The WCAG 2.2 relative luminance formula requires gamma-corrected sRGB calculations. Floating-point rounding differences between Dart and reference implementations could produce off-by-one classifications for near-threshold color pairs, resulting in pairs that just pass or just fail in CI but behave differently at runtime.
Mitigation & Contingency
Mitigation: Implement the algorithm directly from the WCAG 2.2 specification using the exact linearisation constants. Validate the Dart implementation against the W3C reference test vectors and against a known-good JavaScript implementation for at least 50 color pairs spanning the compliance boundaries.
Contingency: If discrepancies are found, add a configurable tolerance margin (e.g., ±0.005 on the ratio) and flag near-threshold pairs as warnings rather than hard failures, escalating to the design team for manual review.
The token manifest is a static data file.

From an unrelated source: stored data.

(* ===== verification/Waiting.v ===== *)
(** * Waiting: src/ufsrv_future/ufsrv_future.c, lines 353-642 and 727-796

    The four paths of [UfsrvFutureGet] / [UfsrvFutureGetWithCancellation]
    (suspend a coroutine or block on an eventfd, with or without a token), the
    callbacks a token runs to wake a waiter, and [UfsrvFutureAttachCancellation]. *)
From S2P Require Import Prelude Machine Uflib Model Cancellation Scheduler Coroutine Future.
Local Open Scope prog_scope.

Section Operations.
Context {E : Ext}.

(** [do { n = read(fd, ...); } while (n < 0 && errno == EINTR);] *)
Definition read_retry_loop (fd : Z) : cprog ptr :=
  let! n := eventfd_read fd in
  match n with
  | READ_eintr => call (L_read_retry fd) ;; Ret NULL
  | _ => Ret NULL
  end.

(** A waiter as [malloc] returns it: the fields are assigned before use. *)
Definition raw_waiter : UfsrvWaiter := MkWaiter tn_init NULL NULL 0 NULL.

Definition sFutureGetBlocking (future_ptr : ptr) : cprog UfsrvFutureResult :=
  let! waiter := alloc raw_waiter in
  if is_null waiter then Ret (error_result (-1))
  else
    let! fd := eventfd in
    wr (set_wt_block_fd fd) waiter ;;
    if bool_decide (fd < 0)%Z then free waiter ;; Ret (error_result (-1))
    else
      wr (fun x => MkWaiter tn_init NULL NULL (wt_block_fd x) NULL) waiter ;;
      let! waiters := rd fut_waiters future_ptr in
      let! pushed := lockless_treiber_stack_push waiters waiter in
      if negb pushed then
        let! block_fd := rd wt_block_fd waiter in
        close block_fd ;;
        sWaiterDiscard waiter ;;
        rd fut_result future_ptr
      else
        let! block_fd := rd wt_block_fd waiter in
        call (L_read_retry block_fd) ;;
        let! block_fd := rd wt_block_fd waiter in
        close block_fd ;;
        sWaiterRelease waiter ;;
        rd fut_result future_ptr.

Definition UfsrvFutureGet (future_ptr : ptr) : cprog UfsrvFutureResult :=
  if is_null future_ptr then Ret (error_result (-1))
  else
    let! ready := future_is_ready future_ptr in
    if ready : bool then rd fut_result future_ptr
    else
      let! scheduler := UfsrvCoroutineCurrentScheduler in
      if is_null scheduler then
        let! on_worker := UfsrvSchedulerIsOnWorkerThread in
        if on_worker : bool then assert_false ;; Ret (error_result EDEADLK)
        else sFutureGetBlocking future_ptr
      else
        let! waiter := alloc raw_waiter in
        if is_null waiter then Ret (error_result (-1))
        else
          let! coroutine := UfsrvCoroutineCurrent in
          wr (fun _ => MkWaiter tn_init coroutine scheduler (-1) NULL) waiter ;;
          let! waiters := rd fut_waiters future_ptr in
          let! pushed := lockless_treiber_stack_push waiters waiter in
          if negb pushed then
            sWaiterDiscard waiter ;;
            rd fut_result future_ptr
          else
            UfsrvCoroutineYield ;;
            sWaiterRelease waiter ;;
            rd fut_result future_ptr.

Definition sResumeWaiterOnCancel (waiter : ptr) : cprog ptr :=
  let! won := waiter_claim waiter in
  (if won : bool then
     let! scheduler := rd wt_scheduler waiter in
     let! coroutine := rd wt_coroutine waiter in
     let! ok := UfsrvCoroutineSubmitResume scheduler coroutine in
     when (negb ok) abort
   else Ret tt) ;;
  Ret NULL.

Definition sWakeBlockingWaiterOnCancel (waiter : ptr) : cprog ptr :=
  let! won := waiter_claim waiter in
  (if won : bool then
     let! block_fd := rd wt_block_fd waiter in
     eventfd_write_one block_fd
   else Ret tt) ;;
  Ret NULL.

Definition sWaiterCancelRelease (waiter : ptr) : cprog ptr :=
  sWaiterRelease waiter ;; Ret NULL.

(** The tail shared by both cancellable waits: ECANCELED wins over the result. *)
Definition result_unless_cancelled (future_ptr token_ptr : ptr) : cprog UfsrvFutureResult :=
  let! cancelled := UfsrvCancellationTokenIsCancelled token_ptr in
  if cancelled : bool then Ret (error_result ECANCELED)
  else rd fut_result future_ptr.

Definition sFutureGetBlockingCancellable (future_ptr token_ptr : ptr) : cprog UfsrvFutureResult :=
  let! waiter := alloc raw_waiter in
  if is_null waiter then Ret (error_result (-1))
  else
    let! fd := eventfd in
    wr (set_wt_block_fd fd) waiter ;;
    if bool_decide (fd < 0)%Z then free waiter ;; Ret (error_result (-1))
    else
      wr (fun x => MkWaiter tn_init NULL NULL (wt_block_fd x) NULL) waiter ;;
      let! waiters := rd fut_waiters future_ptr in
      let! pushed := lockless_treiber_stack_push waiters waiter in
      if negb pushed then
        let! block_fd := rd wt_block_fd waiter in
        close block_fd ;;
        wr (set_wt_block_fd (-1)) waiter ;;
        sWaiterDiscard waiter ;;
        rd fut_result future_ptr
      else
        waiter_retain waiter ;;
        let! handle := UfsrvCancellationTokenRegisterEx token_ptr
                         (Some CC_sWakeBlockingWaiterOnCancel) waiter
                         (Some CC_sWaiterCancelRelease) in
        wr (set_wt_cancel_handle handle) waiter ;;
        if is_null handle then
          let! _ := waiter_release waiter in
          let! block_fd := rd wt_block_fd waiter in
          close block_fd ;;
          wr (set_wt_block_fd (-1)) waiter ;;
          let! _ := waiter_release waiter in
          Ret (error_result (-1))
        else
          let! block_fd := rd wt_block_fd waiter in
          call (L_read_retry block_fd) ;;
          let! block_fd := rd wt_block_fd waiter in
          close block_fd ;;
          wr (set_wt_block_fd (-1)) waiter ;;
          let! cancel_handle := rd wt_cancel_handle waiter in
          let! _ := UfsrvCancellationTokenUnregister cancel_handle in
          sWaiterRelease waiter ;;
          result_unless_cancelled future_ptr token_ptr.

Definition UfsrvFutureGetWithCancellation (future_ptr token_ptr : ptr) : cprog UfsrvFutureResult :=
  if is_null future_ptr then Ret (error_result (-1))
  else if is_null token_ptr then UfsrvFutureGet future_ptr
  else
    let! cancelled := UfsrvCancellationTokenIsCancelled token_ptr in
    if cancelled : bool then Ret (error_result ECANCELED)
    else
      let! ready := future_is_ready future_ptr in
      if ready : bool then rd fut_result future_ptr
      else
        let! scheduler := UfsrvCoroutineCurrentScheduler in
        if is_null scheduler then
          let! on_worker := UfsrvSchedulerIsOnWorkerThread in
          if on_worker : bool then assert_false ;; Ret (error_result EDEADLK)
          else sFutureGetBlockingCancellable future_ptr token_ptr
        else
          let! waiter := alloc raw_waiter in
          if is_null waiter then Ret (error_result (-1))
          else
            let! coroutine := UfsrvCoroutineCurrent in
            let! scheduler := UfsrvCoroutineCurrentScheduler in
            wr (fun _ => MkWaiter tn_init coroutine scheduler (-1) NULL) waiter ;;
            let! waiters := rd fut_waiters future_ptr in
            let! pushed := lockless_treiber_stack_push waiters waiter in
            if negb pushed then
              sWaiterDiscard waiter ;;
              rd fut_result future_ptr
            else
              waiter_retain waiter ;;
              let! handle := UfsrvCancellationTokenRegisterEx token_ptr
                               (Some CC_sResumeWaiterOnCancel) waiter
                               (Some CC_sWaiterCancelRelease) in
              wr (set_wt_cancel_handle handle) waiter ;;
              if is_null handle then
                let! _ := waiter_release waiter in
                let! _ := waiter_release waiter in
                Ret (error_result (-1))
              else
                UfsrvCoroutineYield ;;
                let! cancel_handle := rd wt_cancel_handle waiter in
                let! _ := UfsrvCancellationTokenUnregister cancel_handle in
                sWaiterRelease waiter ;;
                result_unless_cancelled future_ptr token_ptr.

(** ** Cancellation attached to a future *)
Definition sFutureCancelCallback (future_ptr : ptr) : cprog ptr :=
  let! _ := sFutureComplete future_ptr (error_result ECANCELED) in Ret NULL.

Definition sFutureCancelRelease (future_ptr : ptr) : cprog ptr :=
  UfsrvFutureRelease future_ptr ;; Ret NULL.

(** [atomic_compare_exchange_strong(&cancel_token, NULL, token_ptr)] *)
Definition cas_cancel_token (future_ptr token_ptr : ptr) : cprog bool :=
  rmw (fun x => if is_null (fut_cancel_token x) then (true, set_fut_cancel_token token_ptr x)
                else (false, x)) future_ptr.

Definition UfsrvFutureAttachCancellation (future_ptr token_ptr : ptr) : cprog bool :=
  if is_null future_ptr || is_null token_ptr then Ret false
  else
    let! completed := rd fut_is_completed future_ptr in
    if completed : bool then Ret false
    else
      let! swapped := cas_cancel_token future_ptr token_ptr in
      if negb swapped then Ret false
      else
        UfsrvCancellationTokenRetainInternal token_ptr ;;
        UfsrvFutureRetain future_ptr ;;
        let! handle := UfsrvCancellationTokenRegisterEx token_ptr (Some CC_sFutureCancelCallback)
                         future_ptr (Some CC_sFutureCancelRelease) in
        if is_null handle then
          wr (set_fut_cancel_token NULL) future_ptr ;;
          UfsrvCancellationTokenDestroy token_ptr ;;
          UfsrvFutureRelease future_ptr ;;
          Ret false
        else
          wr (set_fut_cancel_handle handle) future_ptr ;;
          let! completed := rd fut_is_completed future_ptr in
          (if completed : bool then
             let! stale := xchg fut_cancel_handle set_fut_cancel_handle NULL future_ptr in
             if negb (is_null stale)
             then let! _ := UfsrvCancellationTokenUnregister stale in Ret tt
             else Ret tt
           else Ret tt) ;;
          Ret true.
End Operations.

If developers add new color tokens to the design-token-provider without updating the manifest, the manifest becomes stale and the CI validator produces false negatives — passing builds that contain unvalidated color pairs.
Mitigation & Contingency
Mitigation: Add a CI step that cross-references every token constant exported by the design-token-provider against the manifest at build time, failing if any token is present in the provider but absent from the manifest. Document this requirement clearly in the contributing guide.
Contingency: If drift is detected post-merge, run a full manifest regeneration script and treat the resulting manifest diff as a blocking pull request with mandatory accessibility review.
The flutter_accessibility_lints package (or custom lint rules) may produce false positives on patterns the team deliberately uses — for example, decorative icon widgets that intentionally omit semantic labels. Excessive false positives will lead developers to add blanket ignore comments, undermining the entire lint strategy.
Mitigation & Contingency
Mitigation: Audit the full lint rule set against the existing codebase before enabling rules. Create a documented list of approved ignore-comment patterns with mandatory justification comments. Restrict ignore patterns to decorative-only contexts.
Contingency: If false positive rates exceed 10% of lint output, disable the highest-noise individual rules and replace them with targeted custom lint rules scoped to the specific patterns the team controls.